The Left's Rights Scam

The left invariably frames its policy pronouncements under the mantle of so-called "rights" that only the government can guarantee.  The implication being that all citizens are entitled and guaranteed, by virtue of living in the United States, to what is defined as a "right."  Much of this current approach by the so-called Progressives stems from the State of the Union address delivered by Franklin Roosevelt in 1944 in which he laid out what is commonly referred to as the "Second Bill of Rights."  It is a consolidation of socialist thinking begun in the mid-nineteenth century.

These tenets, never contemplated by the founding fathers as God-given rights, have nonetheless become the foundational principle of the Democratic Party.  Democrats' successful attempt, along with the tacit concurrence of many in the Republican Party, to force this dogma on American society has entailed at least partial realization of the following:

  • The right to a useful and remunerative job in the industries or shops or farms or mines of the nation;
  • The right to earn enough to provide adequate food and clothing and recreation;
  • The right of every family to a decent home;
  • The right to adequate medical care and the opportunity to achieve and enjoy good health;
  • The right to adequate protection from economic fears of old age, sickness, accident, and unemployment; and
  • The right to a good education.

While these are admirable goals for any society, it is impossible to guarantee these ideals.  Yet when liberals frame and promote these goals as "rights," the expectation of much the populace is that these are in fact entitlements that every American should be guaranteed.  It also becomes much easier for the politicians to manipulate the voters by paying lip-service to these "rights" and spending the country into oblivion in order to provide them.

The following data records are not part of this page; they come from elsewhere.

Lemma tick_busy (plan : NavigationPlan) (l : list string) (w : World) :
  narrating plan w -> steps plan = Some l -> (stepIndexRef w < List.length l)%nat ->
  isSpeaking w = true ->
  startNavigationLoop w = Returns (setNavTimer T_nav_retry 3000 w).
Proof.
  intros (Hp & Hn & Ha) Hl Hlen Hs. unfold startNavigationLoop.
  rewrite Hp, Hn, Ha, Hl, Hs. cbn [negb orb AppState_beq].
  destruct (nth_error l (stepIndexRef w)) eqn:E; [reflexivity|].
  apply nth_error_None in E. lia.
Qed.

Lemma tick_speak (plan : NavigationPlan) (l : list string) (stepText : string) (w : World) :
  narrating plan w -> steps plan = Some l ->
  nth_error l (stepIndexRef w) = Some stepText ->
  isSpeaking w = false ->
  startNavigationLoop w
  = Returns (speak stepText false K_nav_step_spoken (playSound snd_navigation w)).
Proof.
  intros (Hp & Hn & Ha) Hl Hnth Hs. unfold startNavigationLoop.
  now rewrite Hp, Hn, Ha, Hl, Hs, Hnth.
Qed.

Lemma tick_throws (plan : NavigationPlan) (w : World) :
  narrating plan w -> steps plan = None -> startNavigationLoop w = Throws TypeError w.
Proof.
  intros (Hp & Hn & Ha) Hl. unfold startNavigationLoop. now rewrite Hp, Hn, Ha, Hl.
Qed.

Lemma tick_idle (w : World) : navPlanRef w = None -> startNavigationLoop w = Returns w.
Proof. intros H. unfold startNavigationLoop. now rewrite H. Qed.

(** A render in which the loop-starting effect has nothing to do. *)
Lemma commit_refs_only (now : Z) (w : World) :
  state_changed w = true -> deps_changed w = false -> appState w <> IDLE ->
  commit now w = sync_refs w w.
Proof.
  intros Hs Hd Hi.
  assert (E : render_pass now w = sync_refs w w)
    by (unfold render_pass; now rewrite Hs, Hd).
  unfold commit. rewrite E.
  now rewrite !(render_pass_committed now _ (state_changed_sync_refs w Hi)).
Qed.

Lemma remove_cont_app_new (n : nat) (k : Cont) (l : list (nat * Cont)) :
  Forall (fun e => (fst e < n)%nat) l -> remove_cont n (l ++ [(n, k)]) = l.
Proof.
  intros H. unfold remove_cont. rewrite filter_app. cbn.
  rewrite Nat.eqb_refl. cbn. rewrite app_nil_r.
  apply forallb_filter_id. apply forallb_forall. intros x Hx.
  rewrite Forall_forall in H. specialize (H x Hx).
  destruct (Nat.eqb_spec (fst x) n); [lia | reflexivity].
Qed.

Lemma state_changed_index (w : World) :
  deps_changed w = false -> currentStepIndex w <> stepIndexRef w ->
  state_changed w = true.
Proof.
  intros Hd Hi. unfold state_changed.
  apply Nat.eqb_neq in Hi. rewrite Hi. apply orb_true_r.
Qed.

(** One round, for any plan and cursor: the timer that finds the cursor at
    [k] moves it to [k + 1] and announces step [k], the step under the not
    yet refreshed ref, which is the one whose announcement armed the timer;
    when the utterance ends the next 14 s timer is armed. *)
Lemma narrator_round (plan : NavigationPlan) (l : list string) (k i : nat) (s : string)
      (r r' : Resp) (w : World) :
  narrator_at plan k i w ->
  steps plan = Some l -> nth_error l k = Some s ->
  let n := nextId w in
  let w' := run [E_resume i r; E_resume n r'] w in
  narrator_at plan (S k) (S n) w'
  /\ nextId w' = S (S n)
  /\ isWalkingFeatureActive w' = isWalkingFeatureActive w
  /\ trace w' = ([A_setTimeout T_nav_advance 14000; A_speak s false;
                  A_playSound snd_navigation] ++ trace w)%list.
Proof.
  intros [Hc Hf Hp Hn Hm Hk Hs Hl] Hst Hnth n w'.
  destruct (committed_refs w Hc) as (Ra & Rn & Rp & Rw & Rc & Ri).
  assert (Hf' : Forall (fun e => (fst e < n)%nat) (remove_cont i (pending w)))
    by now apply Forall_remove_cont.
  set (w0 := set_pending (remove_cont i (pending w)) w).
  set (w1 := speak s false K_nav_step_spoken
               (playSound snd_navigation (set_currentStepIndex (S k) w0))).
  assert (D1 : dispatch (E_resume i r) w = w1).
  { rewrite (dispatch_resume i _ r w Hl). fold w0.
    unfold resume, awaits_speech, nav_advance.
    replace (isNavigatingRef w0) with true by (symmetry; cbn; congruence).
    replace (appStateRef w0) with NAVIGATING by (symmetry; cbn; congruence).
    cbn [andb AppState_beq].
    replace (currentStepIndex w0) with k by (symmetry; exact Hk).
    rewrite (tick_speak plan l s); [reflexivity | | exact Hst | | exact Hs].
    - repeat split; cbn; congruence.
    - cbn. rewrite Ri, Hk. exact Hnth. }
  assert (E1 : step (E_resume i r) w = sync_refs w1 w1).
  { assert (Hd : deps_changed w1 = false).
    { unfold deps_changed. cbn. rewrite Ra, Rn, Rp.
      now rewrite AppState_beq_refl, Bool.eqb_reflx, oplan_eqb_refl. }
    unfold step. rewrite D1. apply commit_refs_only.
    - apply state_changed_index; [exact Hd|]. cbn. rewrite Ri, Hk. lia.
    - exact Hd.
    - cbn. rewrite Hm. discriminate. }
  assert (S1 : sync_refs w1 w1 =
               set_stepIndexRef (S k) (set_navPlanRef (navPlan w)
                 (set_appStateRef (appState w) (set_isCompanionModeRef (isCompanionMode w)
                   (set_isNavigatingRef (isNavigating w)
                     (set_isWalkingFeatureActiveRef (isWalkingFeatureActive w) w1)))))).
  { unfold sync_refs. cbn [appState w1 speak suspend set_nextId set_pending set_isSpeaking
      emit set_trace playSound set_currentStepIndex w0].
    rewrite Hm. reflexivity. }
  set (w2 := step (E_resume i r) w) in *.
  assert (Hl2 : lookup_cont n (pending w2) = Some K_nav_step_spoken).
  { rewrite E1, S1. cbn. now apply lookup_cont_app_new. }
  assert (Hc2 : state_changed w2 = false).
  { rewrite E1. apply state_changed_sync_refs. cbn. rewrite Hm. discriminate. }
  assert (E2 : w' = setNavTimer T_nav_advance 14000
                      (set_isSpeaking false (set_pending (remove_cont n (pending w2)) w2))).
  { subst w'. cbn [run fold_left]. fold w2.
    unfold step. rewrite (dispatch_resume n _ r' w2 Hl2).
    unfold resume, awaits_speech, nav_step_spoken.
    replace (appStateRef _) with NAVIGATING
      by (symmetry; rewrite E1, S1; cbn; exact Hm).
    cbn [negb AppState_beq].
    rewrite commit_committed; [reflexivity | exact Hc2]. }
  assert (Hp2 : remove_cont n (pending w2) = remove_cont i (pending w)).
  { rewrite E1, S1. cbn. now apply remove_cont_app_new. }
  assert (Hn2 : nextId w2 = S n) by (rewrite E1, S1; reflexivity).
  rewrite E2. unfold setNavTimer, setTimeout, suspend, emit.
  cbn [set_navTimerRef set_nextId set_pending set_trace set_isSpeaking
       nextId pending trace state_changed].
  rewrite Hp2, Hn2.
  repeat split.
  - exact Hc2.
  - unfold fresh. cbn. now apply Forall_lt_app_new, Forall_lt_S.
  - cbn. rewrite E1, S1. cbn. exact Hp.
  - cbn. rewrite E1, S1. cbn. exact Hn.
  - cbn. rewrite E1, S1. cbn. exact Hm.
  - cbn. rewrite E1, S1. reflexivity.
  - cbn. apply lookup_cont_app_new. now apply Forall_lt_S.
  - cbn. rewrite E1, S1. reflexivity.
  - cbn. rewrite E1, S1. reflexivity.
Qed.
Lemma shr_1_inv (a D : Z) (mrs : shr_record) :
  0 <= a -> 0 < D -> sinv a D mrs -> sinv a (2 * D) (shr_1 mrs).
Proof.
  intros Ha HD [Hm Hl]. destruct mrs as [m r s]. simpl in Hm, Hl.
  pose proof (Z.div_mod a D ltac:(lia)) as Hdm.
  pose proof (Z.mod_pos_bound a D HD) as Hrem.
  assert (Hm0 : 0 <= m) by (subst m; apply Z.div_pos; lia).
  rewrite <- Hm in Hdm.
  assert (Hs : orb r s = negb (a mod D =? 0)).
  { unfold loc_of in Hl. destruct (a mod D =? 0); destruct r, s; simpl in *;
      try discriminate; reflexivity. }
  unfold sinv, loc_of.
  assert (Hcase : forall q bit, (bit = 0 \/ bit = 1) -> m = 2 * q + bit ->
            a / (2 * D) = q /\ a mod (2 * D) = a mod D + D * bit).
  { intros q bit Hbit Eq.
    assert (E : a = (2 * D) * q + (a mod D + D * bit)) by nia.
    split.
    - symmetry. apply (Z.div_unique a (2 * D) q (a mod D + D * bit)); [left; nia|exact E].
    - symmetry. apply (Z.mod_unique a (2 * D) q (a mod D + D * bit)); [left; nia|exact E]. }
  destruct m as [|[p|p|]|p]; try lia; simpl shr_1; cbn [shr_m loc_of_shr_record].
  - (* 0 *) destruct (Hcase 0 0 ltac:(lia) ltac:(lia)) as [E1 E2].
    rewrite E1, E2, Hs. split; [reflexivity|].
    destruct (Z.eqb_spec (a mod D) 0) as [E|E]; cbn [negb loc_of_shr_record].
    + destruct (Z.eqb_spec (a mod D + D * 0) 0); [reflexivity|lia].
    + destruct (Z.eqb_spec (a mod D + D * 0) 0); [lia|].
      f_equal. symmetry. apply Z.compare_lt_iff. lia.
  - (* 2p+1 *) destruct (Hcase (Zpos p) 1 ltac:(lia) ltac:(lia)) as [E1 E2].
    rewrite E1, E2, Hs. split; [reflexivity|].
    destruct (Z.eqb_spec (a mod D) 0) as [E|E]; cbn [negb loc_of_shr_record].
    + destruct (Z.eqb_spec (a mod D + D * 1) 0); [lia|].
      f_equal. symmetry. apply Z.compare_eq_iff. lia.
    + destruct (Z.eqb_spec (a mod D + D * 1) 0); [lia|].
      f_equal. symmetry. apply Z.compare_gt_iff. lia.
  - (* 2p *) destruct (Hcase (Zpos p) 0 ltac:(lia) ltac:(lia)) as [E1 E2].
    rewrite E1, E2, Hs. split; [reflexivity|].
    destruct (Z.eqb_spec (a mod D) 0) as [E|E]; cbn [negb loc_of_shr_record].
    + destruct (Z.eqb_spec (a mod D + D * 0) 0); [reflexivity|lia].
    + destruct (Z.eqb_spec (a mod D + D * 0) 0); [lia|].
      f_equal. symmetry. apply Z.compare_lt_iff. lia.
  - (* 1 *) destruct (Hcase 0 1 ltac:(lia) ltac:(lia)) as [E1 E2].
    rewrite E1, E2, Hs. split; [reflexivity|].
    destruct (Z.eqb_spec (a mod D) 0) as [E|E]; cbn [negb loc_of_shr_record].
    + destruct (Z.eqb_spec (a mod D + D * 1) 0); [lia|].
      f_equal. symmetry. apply Z.compare_eq_iff. lia.
    + destruct (Z.eqb_spec (a mod D + D * 1) 0); [lia|].
      f_equal. symmetry. apply Z.compare_gt_iff. lia.
Qed.

Lemma iter_pos_inv (p : positive) :
  forall a D mrs, 0 <= a -> 0 < D -> sinv a D mrs ->
  sinv a (D * 2 ^ Zpos p) (iter_pos shr_1 p mrs).
Proof.
  induction p as [p IH|p IH|]; intros a D mrs Ha HD H; simpl iter_pos.
  - replace (D * 2 ^ Zpos p~1) with (2 * D * 2 ^ Zpos p * 2 ^ Zpos p).
    + apply IH; [lia|nia|]. apply IH; [lia|lia|]. apply shr_1_inv; assumption.
    + replace (Zpos p~1) with (Zpos p + Zpos p + 1) by lia.
      rewrite !Z.pow_add_r by lia. ring.
  - replace (D * 2 ^ Zpos p~0) with (D * 2 ^ Zpos p * 2 ^ Zpos p).
    + apply IH; [lia|nia|]. apply IH; assumption.
    + replace (Zpos p~0) with (Zpos p + Zpos p) by lia.
      rewrite !Z.pow_add_r by lia. ring.
  - replace (D * 2 ^ 1) with (2 * D) by (change (2 ^ 1) with 2; lia).
    apply shr_1_inv; assumption.
Qed.

Lemma shr_inv (a D : Z) (mrs : shr_record) (e n : Z) :
  0 <= a -> 0 < D -> sinv a D mrs ->
  sinv a (D * 2 ^ Z.max 0 n) (fst (shr mrs e n))
  /\ snd (shr mrs e n) = e + Z.max 0 n.
Proof.
  intros Ha HD H. destruct n as [|p|p]; simpl.
  - rewrite Z.mul_1_r, Z.add_0_r. auto.
  - split; [|reflexivity]. apply iter_pos_inv; assumption.
  - rewrite Z.mul_1_r, Z.add_0_r. auto.
Qed.

Lemma fexp_eq (z : Z) : fexp prec emax z = Z.max (z - 53) (-1074).
Proof. reflexivity. Qed.

Lemma round_nearest_even_range (m : Z) (l : location) :
  m <= round_nearest_even m l <= m + 1
  /\ (l = loc_Exact -> round_nearest_even m l = m).
Proof.
  destruct l as [|[ | | ]]; simpl; try (split; [lia|]; intros; try reflexivity; discriminate).
  destruct (Z.even m); split; try lia; intros; discriminate.
Qed.

Lemma binary_round_aux_spec (a D ex : Z) :
  0 <= a -> 0 < D ->
  let n1 := Z.max 0 (fexp prec emax (Zdigits2 (a / D) + ex) - ex) in
  let D1 := D * 2 ^ n1 in
  let e1 := ex + n1 in
  let mr := round_nearest_even (a / D1) (loc_of a D1) in
  let n2 := Z.max 0 (fexp prec emax (Zdigits2 mr + e1) - e1) in
  binary_round_aux prec emax false (a / D) ex (loc_of a D)
  = match mr / 2 ^ n2 with
    | Z0 => S754_zero false
    | Zpos m =>
        if e1 + n2 <=? emax - prec then S754_finite false m (e1 + n2)
        else S754_infinity false
    | Zneg _ => S754_nan
    end.
Proof.
  intros Ha HD n1 D1 e1 mr n2.
  unfold binary_round_aux, shr_fexp.
  destruct (shr_inv a D (shr_record_of_loc (a / D) (loc_of a D)) ex
              (fexp prec emax (Zdigits2 (a / D) + ex) - ex) Ha HD (sinv_init a D))
    as [[H1 H2] H3].
  destruct (shr (shr_record_of_loc (a / D) (loc_of a D)) ex
              (fexp prec emax (Zdigits2 (a / D) + ex) - ex)) as [mrs' e'].
  cbn [fst snd] in H1, H2, H3. subst e'. rewrite H1, H2.
  fold n1 D1 e1 mr.
  assert (HD1 : 0 < D1) by (unfold D1; apply Z.mul_pos_pos; [lia|apply Z.pow_pos_nonneg; lia]).
  assert (Hmr : 0 <= mr).
  { pose proof (Z.div_pos a D1 Ha HD1).
    destruct (round_nearest_even_range (a / D1) (loc_of a D1)) as [? _].
    fold mr in H0. lia. }
  assert (Hs : sinv mr 1 (shr_record_of_loc mr loc_Exact)).
  { split; simpl; [rewrite Z.div_1_r; reflexivity|].
    unfold loc_of. rewrite Z.mod_1_r. reflexivity. }
  destruct (shr_inv mr 1 _ e1 (fexp prec emax (Zdigits2 mr + e1) - e1) Hmr ltac:(lia) Hs)
    as [[H4 H5] H6].
  destruct (shr (shr_record_of_loc mr loc_Exact) e1
              (fexp prec emax (Zdigits2 mr + e1) - e1)) as [mrs'' e''].
  cbn [fst snd] in H4, H5, H6. subst e''. rewrite H4. fold n2.
  rewrite Z.mul_1_l. reflexivity.
Qed.

Lemma pow2_pos (z : Z) : 0 <= z -> 0 < 2 ^ z.
Proof. intros. apply Z.pow_pos_nonneg; lia. Qed.

Lemma pow2_split (x y : Z) : 0 <= x -> 0 <= y -> 2 ^ (x + y) = 2 ^ x * 2 ^ y.
Proof. intros. apply Z.pow_add_r; assumption. Qed.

Out of this mindset has come the minimum wage laws, the creation of innumerable federal agencies to regulate and monitor all aspects of business, 160,000 pages of federal regulations and a tax code exceeding 80,000 pages, Medicare and Medicaid, an overwhelming litany of various welfare and social programs, Social Security, Freddie Mac and Fannie Mae, the creation of seven new presidential cabinet secretaries since Franklin Roosevelt, ObamaCare, federal intrusion into local education matters, the institution of public-sector unions, and the loss of liberty and individual freedom through the unfettered growth of government.

What has this cost the people of the United States?  A society at odds with itself while bent on class warfare and self-satisfaction as the future of succeeding generations is made untenable.  From a strictly financial perspective, the picture comes into focus by comparing the last fifty years (1962 to 2012, with 1962 inflation adjusted to 2012 dollars).

 

             1962

             2012

           Difference

Total National Debt

       $  2.3  Trillion

       $ 15.2 Trillion

       $  12.9 Trillion

Debt as a percent of Gross Domestic Product

 

            50.1%

 

            100.1%

 

           

Total Government Spending (all levels)

 

        $ 1.3  Trillion

 

        $  6.2 Trillion       

 

       $   4.9 Trillion

It is projected that by 2016, if no changes are made, the total national debt will be over $21.5 trillion; the debt as a percent of GDP will be in excess of 113%, and overall government spending will exceed $8.0 trillion.

This scenario has come about as a direct result of injecting the Roosevelt "Second Bill of Rights" into the mainstream of American political thinking, coupled with the belief that the phenomenal economic growth the nation experienced over the past fifty years would go on in perpetuity.  Therefore, the well-worn adage of "If the United States can (fill in the blank), why can't we provide (fill in the blank) for the American people?" became the standard justification for any new program necessary to guarantee these newly found "rights." 

Unfortunately, this mindset is not limited to the Democratic Party.  The mainstream of the Republican Party for much of the past fifty years has been aiding and abetting this philosophical approach by simply slowing down the spending but not making a case for why these policies and programs are not "rights," but goals a nation and its peoples should strive to achieve.  The only God-given "rights" a government must guarantee are those enumerated in the Constitution: "Life, Liberty and the pursuit of happiness."  Not the assurance of, but the environment to allow all to pursue, happiness.

In 2012 the Republican Party elites, despite the dire future facing the country, have not come to grips with why.  Their preferred candidate for the presidential nomination, Mitt Romney, said as recently as 2004 that "[f]air and affordable housing should be a right, not a privilege."  In 2003, George W. Bush and a Republican-controlled Congress, including Rick Santorum, who is also a candidate for president, voted for and passed a massive increase in Medicare spending through a new prescription drug program.  The debate leading up to passage revealed the frequent use of the words "rights" and "entitled" when it came to the needs of senior citizens.

The United States will never solve its fiscal or societal dilemmas until its citizens, led by principled leaders unafraid to tell the truth, understand what "rights" are and that life is inherently inequitable and difficult.  Government, which is made up of fallible human beings, cannot make life fair and guarantee equal outcomes; it can only provide a framework to enable the individual to pursue those goal.  The history of mankind has shown that to do otherwise condemns that nation to an inevitable collapse in which all its people pay the ultimate price.